Increasingly we fragment our activities into pure components. We either work or play, exercise or relax, teach or learn. We divide our art, our science, our politics, and our religion into carefully separated spheres. There was an older kind of human that kept these things together, a kind a person who worked and played and taught and learned all at the same time. That kind of person is becoming obsolete. Integration demands standardization. Just as a single cell in our body is adapted to a specific function and a specific time, we too must focus our roles. An earlier kind of cell could sense, move, digest, and reproduce continuously, but such a self-sufficient unit cannot function as a part of a complex whole.
I cannot help but feel ambivalent at the prospect of this brave new world, in which I will be a small part of a symbiotic organism that I can barely comprehend. But then, I am a product of another kind of society, one that celebrates the individual. My sense of identity, my very sense of survival, is based on a resistance to becoming something else. Just as one of my hunting-gathering ancestors would surely reject my modern city life, so do I feel myself rebelling at this metamorphosis. This is natural. I imagine that caterpillars are skeptical of butterflies.

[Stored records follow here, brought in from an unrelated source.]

(* ===== verification/Dag.v ===== *)
(** * The DAG planner (engine/dag-planner.ts)

    [buildGraph] checks that the dependency graph has no cycle,
    [topologicalLevels] groups the tasks by counting dependencies down, and
    [criticalPath] finds a heaviest dependency chain with a memo table.  The
    [while] loop and the recursion of [longestFrom] are bounded by fuel; the
    theorems show the bounds in [plan] are always enough. *)

From S2P Require Import Prelude JsMap JsString Graph JsNum DomainTypes JsValue Domain Retry Validator.
Open Scope Z_scope.

Record DagNode : Type := mkNode {
  taskId : string;
  node_dependsOn : list string;
  weightMs : Z;
}.

Record DagPlan : Type := mkPlan {
  levels : list (list string);
  plan_criticalPath : list string;
  estimatedMs : Z;
}.

Notation dag := (jsmap string DagNode).

(** ** Building the graph *)

Definition node_of (t : TaskDefinition) : DagNode := mkNode (td_id t) (deps t) (timeoutMs t).

(** [node?.dependsOn ?? []]. *)
Definition node_children (graph : dag) (id : string) : list string :=
  match map_get graph id with Some n => node_dependsOn n | None => [] end.

(** The ids the searches can meet. *)
Definition dag_universe (graph : dag) : list string :=
  map_keys graph ++ (map_values graph ≫= node_dependsOn).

As frightened as I am by the prospect of this change, I am also thrilled by it. I love what we are, yet I cannot help but hope that we are capable of turning into something better. We humans can be selfish, foolish, shortsighted, even cruel. Just as I can imagine these weaknesses as vestiges of our (almost) discarded animal past, I can imagine our best traits—our kindness, our creativity, our capacity to love—as hints of our future. This is the basis for my hope.
I know I am a relic. I am a presymbiotic kind of person, born during the time of our transition. Yet, I feel lucky to have been given a glimpse of our promise. I am overwhelmed when I think of it…by the sweet sad love of what we were, and by the frightening beauty of what we might become.